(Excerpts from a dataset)
-------------------------

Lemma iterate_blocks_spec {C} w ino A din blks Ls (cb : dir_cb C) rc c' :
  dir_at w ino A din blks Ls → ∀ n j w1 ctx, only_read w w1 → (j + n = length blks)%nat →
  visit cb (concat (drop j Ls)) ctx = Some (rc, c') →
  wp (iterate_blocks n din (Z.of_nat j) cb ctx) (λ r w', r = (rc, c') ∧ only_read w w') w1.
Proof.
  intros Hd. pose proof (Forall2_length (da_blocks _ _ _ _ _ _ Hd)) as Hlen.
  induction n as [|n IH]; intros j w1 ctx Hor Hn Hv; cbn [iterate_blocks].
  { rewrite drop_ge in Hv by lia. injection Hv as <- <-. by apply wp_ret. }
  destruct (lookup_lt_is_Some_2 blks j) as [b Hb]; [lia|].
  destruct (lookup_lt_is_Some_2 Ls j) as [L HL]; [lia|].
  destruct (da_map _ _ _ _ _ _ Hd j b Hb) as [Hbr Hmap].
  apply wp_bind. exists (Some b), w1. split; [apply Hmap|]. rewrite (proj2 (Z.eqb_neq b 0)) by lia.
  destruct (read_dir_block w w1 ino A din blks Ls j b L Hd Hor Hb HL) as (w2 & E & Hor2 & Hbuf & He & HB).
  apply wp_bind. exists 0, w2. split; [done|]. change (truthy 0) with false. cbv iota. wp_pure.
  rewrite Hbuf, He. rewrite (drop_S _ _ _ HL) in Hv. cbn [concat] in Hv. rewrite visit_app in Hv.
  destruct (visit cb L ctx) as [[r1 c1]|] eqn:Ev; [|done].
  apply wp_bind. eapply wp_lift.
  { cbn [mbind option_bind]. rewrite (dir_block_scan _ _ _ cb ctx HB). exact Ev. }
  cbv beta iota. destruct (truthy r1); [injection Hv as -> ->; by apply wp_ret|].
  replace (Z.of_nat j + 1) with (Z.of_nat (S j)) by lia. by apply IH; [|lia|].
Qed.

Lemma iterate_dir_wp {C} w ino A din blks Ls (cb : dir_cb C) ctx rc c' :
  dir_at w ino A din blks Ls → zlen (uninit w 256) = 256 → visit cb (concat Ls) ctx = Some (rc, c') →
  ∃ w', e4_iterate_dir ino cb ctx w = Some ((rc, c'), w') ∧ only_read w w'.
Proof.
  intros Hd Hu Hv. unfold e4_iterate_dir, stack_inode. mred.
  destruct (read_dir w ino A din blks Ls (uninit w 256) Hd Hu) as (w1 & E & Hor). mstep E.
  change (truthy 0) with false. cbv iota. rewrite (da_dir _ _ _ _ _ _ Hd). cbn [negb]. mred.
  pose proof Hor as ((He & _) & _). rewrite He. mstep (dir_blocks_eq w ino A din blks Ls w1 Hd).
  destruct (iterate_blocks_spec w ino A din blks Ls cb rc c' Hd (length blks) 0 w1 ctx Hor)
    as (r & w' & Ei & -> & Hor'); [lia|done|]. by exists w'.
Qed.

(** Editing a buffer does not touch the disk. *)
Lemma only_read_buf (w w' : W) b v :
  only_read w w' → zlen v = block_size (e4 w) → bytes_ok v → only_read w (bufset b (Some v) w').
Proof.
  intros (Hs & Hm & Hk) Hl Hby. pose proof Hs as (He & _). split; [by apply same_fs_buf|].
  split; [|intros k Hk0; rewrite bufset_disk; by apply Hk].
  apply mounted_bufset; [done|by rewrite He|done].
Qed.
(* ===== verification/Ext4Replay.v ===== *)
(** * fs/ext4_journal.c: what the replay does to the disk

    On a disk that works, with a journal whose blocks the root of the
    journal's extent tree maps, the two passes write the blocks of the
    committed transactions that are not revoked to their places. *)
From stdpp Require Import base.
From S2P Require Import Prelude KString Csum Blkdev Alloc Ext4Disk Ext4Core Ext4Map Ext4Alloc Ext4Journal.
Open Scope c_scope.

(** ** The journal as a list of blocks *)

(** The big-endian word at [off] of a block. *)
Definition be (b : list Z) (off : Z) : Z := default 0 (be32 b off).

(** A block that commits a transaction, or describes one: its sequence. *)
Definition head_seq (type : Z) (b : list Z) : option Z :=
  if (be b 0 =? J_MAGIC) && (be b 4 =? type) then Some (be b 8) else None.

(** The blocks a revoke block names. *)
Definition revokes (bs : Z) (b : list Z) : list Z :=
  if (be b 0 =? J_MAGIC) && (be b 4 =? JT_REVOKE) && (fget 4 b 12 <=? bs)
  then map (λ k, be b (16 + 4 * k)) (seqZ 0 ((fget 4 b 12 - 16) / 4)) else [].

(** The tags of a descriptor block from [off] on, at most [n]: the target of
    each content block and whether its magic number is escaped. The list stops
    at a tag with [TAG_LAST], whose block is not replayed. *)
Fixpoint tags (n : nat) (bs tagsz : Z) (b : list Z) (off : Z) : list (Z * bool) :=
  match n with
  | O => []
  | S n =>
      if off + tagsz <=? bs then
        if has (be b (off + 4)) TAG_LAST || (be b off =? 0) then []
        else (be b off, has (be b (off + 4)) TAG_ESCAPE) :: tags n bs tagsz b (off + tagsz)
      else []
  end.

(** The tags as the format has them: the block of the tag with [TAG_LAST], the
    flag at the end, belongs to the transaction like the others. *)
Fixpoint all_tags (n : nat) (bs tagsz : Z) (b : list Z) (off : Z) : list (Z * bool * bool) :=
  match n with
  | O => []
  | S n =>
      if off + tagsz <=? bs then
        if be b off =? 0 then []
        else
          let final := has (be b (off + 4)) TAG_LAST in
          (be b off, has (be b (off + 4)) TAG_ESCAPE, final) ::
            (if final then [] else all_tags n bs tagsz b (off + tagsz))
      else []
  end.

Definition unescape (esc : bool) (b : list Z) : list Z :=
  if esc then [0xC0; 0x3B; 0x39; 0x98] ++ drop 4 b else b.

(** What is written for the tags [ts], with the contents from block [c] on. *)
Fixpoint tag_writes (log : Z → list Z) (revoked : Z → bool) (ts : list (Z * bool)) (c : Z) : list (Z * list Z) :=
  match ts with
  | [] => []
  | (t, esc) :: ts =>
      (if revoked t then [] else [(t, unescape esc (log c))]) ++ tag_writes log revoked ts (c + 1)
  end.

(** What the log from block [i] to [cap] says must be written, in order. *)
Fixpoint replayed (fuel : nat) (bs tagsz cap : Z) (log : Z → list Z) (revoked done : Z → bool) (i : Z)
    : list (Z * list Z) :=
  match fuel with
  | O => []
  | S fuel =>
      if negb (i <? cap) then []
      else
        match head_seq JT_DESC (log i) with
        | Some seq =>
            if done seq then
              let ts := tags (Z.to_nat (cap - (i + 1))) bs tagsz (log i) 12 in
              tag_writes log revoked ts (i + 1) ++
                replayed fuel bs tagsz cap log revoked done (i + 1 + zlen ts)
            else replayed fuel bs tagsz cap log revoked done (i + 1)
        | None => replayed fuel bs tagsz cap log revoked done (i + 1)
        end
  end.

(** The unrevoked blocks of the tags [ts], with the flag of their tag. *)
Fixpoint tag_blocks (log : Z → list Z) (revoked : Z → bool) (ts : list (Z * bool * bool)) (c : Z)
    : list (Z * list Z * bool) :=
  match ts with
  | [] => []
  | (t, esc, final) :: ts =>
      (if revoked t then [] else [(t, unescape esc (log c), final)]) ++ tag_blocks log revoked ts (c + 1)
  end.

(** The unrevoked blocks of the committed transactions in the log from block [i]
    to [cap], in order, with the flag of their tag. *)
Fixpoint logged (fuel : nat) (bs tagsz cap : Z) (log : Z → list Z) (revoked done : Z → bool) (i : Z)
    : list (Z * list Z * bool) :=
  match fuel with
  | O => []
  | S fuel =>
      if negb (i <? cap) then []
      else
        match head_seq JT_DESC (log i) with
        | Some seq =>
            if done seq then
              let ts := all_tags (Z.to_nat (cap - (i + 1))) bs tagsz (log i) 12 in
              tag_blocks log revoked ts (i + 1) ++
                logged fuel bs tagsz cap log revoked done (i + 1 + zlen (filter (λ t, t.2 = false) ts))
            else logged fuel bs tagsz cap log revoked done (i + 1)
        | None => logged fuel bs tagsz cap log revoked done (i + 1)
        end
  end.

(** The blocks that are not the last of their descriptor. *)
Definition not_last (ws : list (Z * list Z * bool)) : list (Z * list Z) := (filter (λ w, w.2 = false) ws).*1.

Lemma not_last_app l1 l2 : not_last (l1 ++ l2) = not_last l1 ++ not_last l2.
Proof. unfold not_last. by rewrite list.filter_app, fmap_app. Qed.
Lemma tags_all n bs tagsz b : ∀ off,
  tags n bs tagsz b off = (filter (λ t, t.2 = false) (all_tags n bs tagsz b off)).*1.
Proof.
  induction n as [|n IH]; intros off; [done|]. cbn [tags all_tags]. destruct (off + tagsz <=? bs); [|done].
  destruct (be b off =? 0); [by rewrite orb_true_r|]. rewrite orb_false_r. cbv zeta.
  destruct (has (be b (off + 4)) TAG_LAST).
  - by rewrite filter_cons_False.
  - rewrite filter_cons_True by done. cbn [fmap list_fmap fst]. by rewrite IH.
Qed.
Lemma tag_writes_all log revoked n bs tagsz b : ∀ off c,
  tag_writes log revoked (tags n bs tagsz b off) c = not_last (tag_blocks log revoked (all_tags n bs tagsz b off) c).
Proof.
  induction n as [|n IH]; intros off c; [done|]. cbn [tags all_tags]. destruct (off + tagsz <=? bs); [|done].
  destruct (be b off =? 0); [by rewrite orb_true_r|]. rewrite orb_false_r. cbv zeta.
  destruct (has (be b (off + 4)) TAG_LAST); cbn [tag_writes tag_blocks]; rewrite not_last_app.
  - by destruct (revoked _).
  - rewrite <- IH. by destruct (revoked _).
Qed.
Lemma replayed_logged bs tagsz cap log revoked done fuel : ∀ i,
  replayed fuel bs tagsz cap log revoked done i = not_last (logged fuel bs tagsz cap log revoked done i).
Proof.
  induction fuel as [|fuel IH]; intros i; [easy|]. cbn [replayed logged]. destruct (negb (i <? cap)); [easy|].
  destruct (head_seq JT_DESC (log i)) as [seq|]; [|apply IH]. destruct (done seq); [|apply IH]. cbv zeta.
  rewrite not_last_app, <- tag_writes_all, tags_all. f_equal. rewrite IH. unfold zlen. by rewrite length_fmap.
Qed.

-------------------------

**Your task**
Repeat exactly the lines above, starting with the first line of the records and finishing with the line holding "rewrite drop_ge in". Add no other line.

**Output for this exercise**
Lemma iterate_blocks_spec {C} w ino A din blks Ls (cb : dir_cb C) rc c' :
  dir_at w ino A din blks Ls → ∀ n j w1 ctx, only_read w w1 → (j + n = length blks)%nat →
  visit cb (concat (drop j Ls)) ctx = Some (rc, c') →
  wp (iterate_blocks n din (Z.of_nat j) cb ctx) (λ r w', r = (rc, c') ∧ only_read w w') w1.
Proof.
  intros Hd. pose proof (Forall2_length (da_blocks _ _ _ _ _ _ Hd)) as Hlen.
  induction n as [|n IH]; intros j w1 ctx Hor Hn Hv; cbn [iterate_blocks].
  { rewrite drop_ge in Hv by lia. injection Hv as <- <-. by apply wp_ret. }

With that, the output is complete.